»Mann, Mann, Mann. Haste auch wieder recht.« Mo zündete sich eine Zigarette an. »Noch schnell eine rauchen, bevors unter die Stadt geht.«
Rudi verdrehte die Augen. Er hatte vor sieben Jahren das Rauchen aufgegeben, und die Argumente, warum man schnell noch eine rauchen musste, bevor man irgendwas anderes machte, nervten ihn ebenso wie das Gequassel. Er starrte auf seine orangefarbenen Gummistiefel und wartete.
Bachauskehr. Jeden April dasselbe. Die Schleusen am Kraftwerk an der Isartalstraße wurden geschlossen, das Wasser floss direkt in die Isar zurück, der Stadtbach lief langsam leer, und die Männer vom Baureferat machten sich auf, das Bachbett zu reinigen. Der Bach floss in einem Betonbett durch das Schlachthofviertel, dann unter der Kapuzinerstraße hindurch ins Glockenbachviertel, wo er an der Pestalozzistraße unter den Häusern verschwand. Selbst die meisten Münchner wussten nicht, dass der Bach unterirdisch zuerst die ganze Altstadt umrundete, bevor er vor der Staatskanzlei am Hofgarten wieder an die Oberfläche kam und dann in den Englischen Garten floss. Wenn man hier, wo Rudi und Mo standen, ein Quietscheentchen in den Bach setzen würde, käme es vor dem Arbeitszimmer des Ministerpräsidenten heraus. Die Idee mit dem Entchen hatte Rudi schon immer mal gereizt. Aber sie kam ihm immer nur, wenn er auf Bauchauskehr war. Wenn das Wasser wieder floss, hatte er es wieder vergessen.

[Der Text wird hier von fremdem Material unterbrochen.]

(** X12: a [VectorPlayerStream] whose cursor is within its vector (as
    after the constructor and any number of pulls) hands out the records
    of the vector from the cursor on, in order, and nothing else: pulling
    until [remaining()] is 0 yields exactly the rest of the vector; a
    successful pull returns the record at the cursor, moves the cursor by
    one, lowers [remaining()] by one and leaves the vector as it is; no
    pull reads outside the vector. *)
Theorem vector_stream_yields_rest (s : VectorPlayerStream) :
  (current_ s ≤ N.of_nat (length (players_ s)))%N →
  streamed s = drop (N.to_nat (current_ s)) (players_ s) ∧
  (∀ p s', nextPlayer s = Ok (p, s') →
     players_ s !! N.to_nat (current_ s) = Some p ∧
     players_ s' = players_ s ∧ current_ s' = (current_ s + 1)%N ∧
     (current_ s' ≤ N.of_nat (length (players_ s')))%N ∧
     (remaining s' + 1)%N = remaining s) ∧
  nextPlayer s ≠ Err OutOfRange.
Proof.
  intros Hcur. split_and!.
  - unfold streamed. apply vector_drain.
    cbn [remaining vector_stream]. unfold vector_remaining. lia.
  - intros p s'. cbn [nextPlayer remaining vector_stream].
    unfold vector_nextPlayer, vector_remaining. cbn [players_ current_].
    destruct (N.ltb_spec 0 (N.of_nat (length (players_ s)) - current_ s));
      [|done].
    replace (N.to_nat (current_ s + 1 - 1)) with (N.to_nat (current_ s)) by lia.
    destruct (players_ s !! N.to_nat (current_ s)) as [q|]; [|done].
    intros [= -> <-]. cbn [players_ current_]. split_and!; (done || lia).
  - cbn [nextPlayer vector_stream]. unfold vector_nextPlayer, vector_remaining.
    cbn [players_ current_].
    destruct (N.ltb_spec 0 (N.of_nat (length (players_ s)) - current_ s));
      [|done].
    destruct (lookup_lt_is_Some_2 (players_ s)
                (N.to_nat (current_ s + 1 - 1))) as [p ->]; [lia|done].
Qed.

Lemma vector_stream_yields_rest_witness :
  streamed {| players_ := pl <$> [5; 1; 7]%N; current_ := 1 |} =
    drop (N.to_nat 1) (pl <$> [5; 1; 7]%N) ∧
  (∀ p s', nextPlayer {| players_ := pl <$> [5; 1; 7]%N; current_ := 1 |}
             = Ok (p, s') →
     (pl <$> [5; 1; 7]%N) !! N.to_nat 1 = Some p ∧
     players_ s' = pl <$> [5; 1; 7]%N ∧ current_ s' = (1 + 1)%N ∧
     (current_ s' ≤ N.of_nat (length (players_ s')))%N ∧
     (remaining s' + 1)%N =
       remaining {| players_ := pl <$> [5; 1; 7]%N; current_ := 1 |}) ∧
  nextPlayer {| players_ := pl <$> [5; 1; 7]%N; current_ := 1 |}
    ≠ Err OutOfRange.
Proof.
  assert (Hcur : (1 ≤ N.of_nat (length (pl <$> [5; 1; 7]%N)))%N) by (simpl; lia).
  exact (vector_stream_yields_rest
           {| players_ := pl <$> [5; 1; 7]%N; current_ := 1 |} Hcur).
Defined.

(** ** The partitions, quickSelect and quickSort *)

(** X13: for a range [[low, high]] inside the vector, with the pivot at
    [high] as [quickSelect] passes it, [lomuto_partition] returns an index
    [i] of the range, rearranges the records inside the range only, and
    leaves every record before [i] strictly above the record at [i] and
    every record after it at or below: the larger keys come first. *)
Theorem lomuto_partition_splits a low high :
  (0 ≤ low)%Z → (low ≤ high)%Z → (high < Z.of_nat (length a))%Z →
  ∃ a' i, Offline.lomuto_partition a low high high = Ok (a', i) ∧
    (low ≤ i ≤ high)%Z ∧
    range_perm a a' low high ∧
    (∀ x, (low ≤ x < i)%Z → (zkey a' i < zkey a' x)%N) ∧
    (∀ x, (i < x ≤ high)%Z → (zkey a' x ≤ zkey a' i)%N).
Proof. apply lomuto_partition_spec. Qed.

Lemma lomuto_partition_splits_witness :
  ∃ a' i,
    Offline.lomuto_partition (pl <$> [3; 8; 1; 9; 5; 7]%N) 1 4 4 = Ok (a', i) ∧
    (1 ≤ i ≤ 4)%Z ∧
    range_perm (pl <$> [3; 8; 1; 9; 5; 7]%N) a' 1 4 ∧
    (∀ x, (1 ≤ x < i)%Z → (zkey a' i < zkey a' x)%N) ∧
    (∀ x, (i < x ≤ 4)%Z → (zkey a' x ≤ zkey a' i)%N).
Proof.
  apply (lomuto_partition_splits (pl <$> [3; 8; 1; 9; 5; 7]%N) 1 4);
    [lia|lia|simpl; lia].
Defined.

(** X14: for a range [[low, high]] of at least two positions with
    [high + 1] still inside the vector, and the pivot at [high] as
    [quickSort] passes it, [hoare_partition] returns an index [p] with
    [low <= p < high], rearranges the records inside the range only, and
    splits the range around a key: everything up to [p] is at most it,
    everything after [p] at least it.  Both recursive calls of
    [quickSort] thus get a strictly smaller range. *)
Theorem hoare_partition_splits a low high :
  (0 ≤ low)%Z → (low < high)%Z → (high + 1 < Z.of_nat (length a))%Z →
  ∃ a' p pv, Offline.hoare_partition a low high high = Ok (a', p) ∧
    (low ≤ p < high)%Z ∧
    range_perm a a' low high ∧
    (∀ x, (low ≤ x ≤ p)%Z → (zkey a' x ≤ pv)%N) ∧
    (∀ x, (p < x ≤ high)%Z → (pv ≤ zkey a' x)%N).
Proof. apply hoare_partition_spec. Qed.

Lemma hoare_partition_splits_witness :
  ∃ a' p pv,
    Offline.hoare_partition (pl <$> [3; 8; 1; 9; 5; 7]%N) 1 4 4 = Ok (a', p) ∧
    (1 ≤ p < 4)%Z ∧
    range_perm (pl <$> [3; 8; 1; 9; 5; 7]%N) a' 1 4 ∧
    (∀ x, (1 ≤ x ≤ p)%Z → (zkey a' x ≤ pv)%N) ∧
    (∀ x, (p < x ≤ 4)%Z → (pv ≤ zkey a' x)%N).
Proof.
  apply (hoare_partition_splits (pl <$> [3; 8; 1; 9; 5; 7]%N) 1 4);
    [lia|lia|simpl; lia].
Defined.

(** The left scan of [hoare_partition] over records strictly below the
    pivot value stops on the first record that is not. *)
Lemma scan_up_stops a pv high : ∀ fuel i0,
  (0 ≤ i0 + 1)%Z → (i0 < high)%Z → (high < Z.of_nat (length a))%Z →
  (∀ x, (i0 < x < high)%Z → (zkey a x < level_ pv)%N) →
  (level_ pv ≤ zkey a high)%N →
  (high - i0 ≤ Z.of_nat fuel)%Z →
  Offline.scan_up fuel a pv i0 high = Ok high.
Proof.
  induction fuel as [|fuel IH]; intros i0 H0 Hi Hhigh Hbelow Hstop Hfuel; [lia|].
  cbn [Offline.scan_up].
  destruct (zlook_is_Some a (i0 + 1)) as [ai Hai]; [lia|].
  rewrite at_zlook, Hai. cbn [mbind res_bind]. unfold player_lt.
  destruct (decide (i0 + 1 = high)%Z) as [Heq|Hne].
  - rewrite Heq in *. rewrite (zkey_zlook _ _ _ Hai) in Hstop.
    by destruct (N.ltb_spec (level_ ai) (level_ pv)); [lia|].
  - pose proof (Hbelow (i0 + 1)%Z ltac:(lia)) as Hlt.
    rewrite (zkey_zlook _ _ _ Hai) in Hlt.
    destruct (N.ltb_spec (level_ ai) (level_ pv)); [|lia].
    destruct (Z.leb_spec (i0 + 1) high); [|lia]. cbn [andb].
    apply IH; try lia. intros x Hx. apply Hbelow. lia.
Qed.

»Ein Ratz«, sagte Rudi trocken und packte den Kadaver einer Ratte am Schwanz. Das Tier hatte sich in einem Einkaufsnetz verfangen, konnte sich dann wohl nicht befreien und war ersoffen. Rudi warf die Ratte in den blauen Müllsack, den sie für kleinere Fundstücke bei sich führten. Er lüpfte ein wenig die Kapuze seines knallorangen Arbeitsparkas und sah zum Himmel. Grau. Regen. Keine Wolkenlücke in Sicht.

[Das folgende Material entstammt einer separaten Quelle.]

(** C10: on a non-empty list [rank_results] works in place.  In the store
    it returns, every accommodation of the list has its score set, also
    those that are not returned; the accommodations returned, at most 5,
    are entries of the list (the same dicts, not copies) and each has a
    rank between 1 and the number returned; the rank of any other accommodation is as
    before; no field other than the score and the rank is changed, and an
    accommodation that is not in the list is not changed at all. *)
Theorem rank_results_in_place (h : heap) (accommodations : list loc)
    (req : search_request) :
  accommodations <> [] ->
  let h' := (rank_results h accommodations req).1 in
  let top := (rank_results h accommodations req).2 in
  (forall l, l ∈ accommodations ->
     acc_score (h' l) = compute_score req (h l))
  /\ (forall l, l ∈ top -> l ∈ accommodations)
  /\ length top <= 5
  /\ (forall l, l ∈ top ->
        exists k, k < length top /\ acc_rank (h' l) = Some (k + 1))
  /\ (forall l, l ∉ top -> acc_rank (h' l) = acc_rank (h l))
  /\ (forall l,
        acc_id (h' l) = acc_id (h l)
        /\ acc_name (h' l) = acc_name (h l)
        /\ acc_location (h' l) = acc_location (h l)
        /\ acc_type (h' l) = acc_type (h l)
        /\ acc_tags (h' l) = acc_tags (h l)
        /\ acc_distance (h' l) = acc_distance (h l)
        /\ acc_source (h' l) = acc_source (h l))
  /\ (forall l, l ∉ accommodations -> h' l = h l).
Proof.
  intros Hne h' top.
  assert (Hframe : forall l,
            set_rank 0 (set_score 0 (h' l)) = set_rank 0 (set_score 0 (h l))).
  { intros l. subst h'. rewrite rank_results_nonempty by exact Hne.
    cbn [fst].
    change (set_rank 0 (set_score 0 ?a)) with (set_score 0 (set_rank 0 a)).
    rewrite rank_loop_frame, score_loop_heap.
    destruct (decide _); reflexivity. }
  split; [intros l Hin; apply rank_results_score_of; exact Hin|].
  split; [intros l Hin; eapply rank_results_returned_in; exact Hin|].
  split; [subst top; rewrite rank_results_length; lia|].
  split.
  { intros l Hin. subst h' top. revert Hin.
    rewrite rank_results_nonempty by exact Hne. cbn [fst snd].
    intros Hin. apply (rank_loop_in _ _ 0 l Hin). }
  split.
  { intros l Hnin. subst h' top. revert Hnin.
    rewrite rank_results_nonempty by exact Hne. cbn [fst snd].
    intros Hnin. rewrite rank_loop_notin by exact Hnin.
    rewrite score_loop_heap. destruct (decide _); reflexivity. }
  split.
  { intros l. specialize (Hframe l).
    repeat split;
      [ apply (f_equal acc_id) in Hframe
      | apply (f_equal acc_name) in Hframe
      | apply (f_equal acc_location) in Hframe
      | apply (f_equal acc_type) in Hframe
      | apply (f_equal acc_tags) in Hframe
      | apply (f_equal acc_distance) in Hframe
      | apply (f_equal acc_source) in Hframe ];
      exact Hframe. }
  intros l Hnin. subst h'.
  rewrite rank_results_nonempty by exact Hne. cbn [fst].
  rewrite rank_loop_notin.
  - rewrite score_loop_heap. destruct (decide _); [contradiction | reflexivity].
  - intros Hin. apply Hnin.
    apply (rank_results_returned_in h accommodations req).
    rewrite rank_results_nonempty by exact Hne. exact Hin.
Qed.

Mo trat seine Zigarette aus. »Bereit für die Dunkelheit, Meister? Mann, Mann, Mann.« Sie stiegen aus dem Bachbett, weil ihnen die Rechenanlage den Weg versperrte. Die Rechenanlage sorgte dafür, dass keine größeren Gegenstände vom offenen Bachlauf unter die Häuser gelangen konnten. Große Äste oder Ähnliches stießen gegen die Gitter, woraufhin sich ein automatischer Arm in Bewegung setzte, der die Gegenstände auf die Seite zog.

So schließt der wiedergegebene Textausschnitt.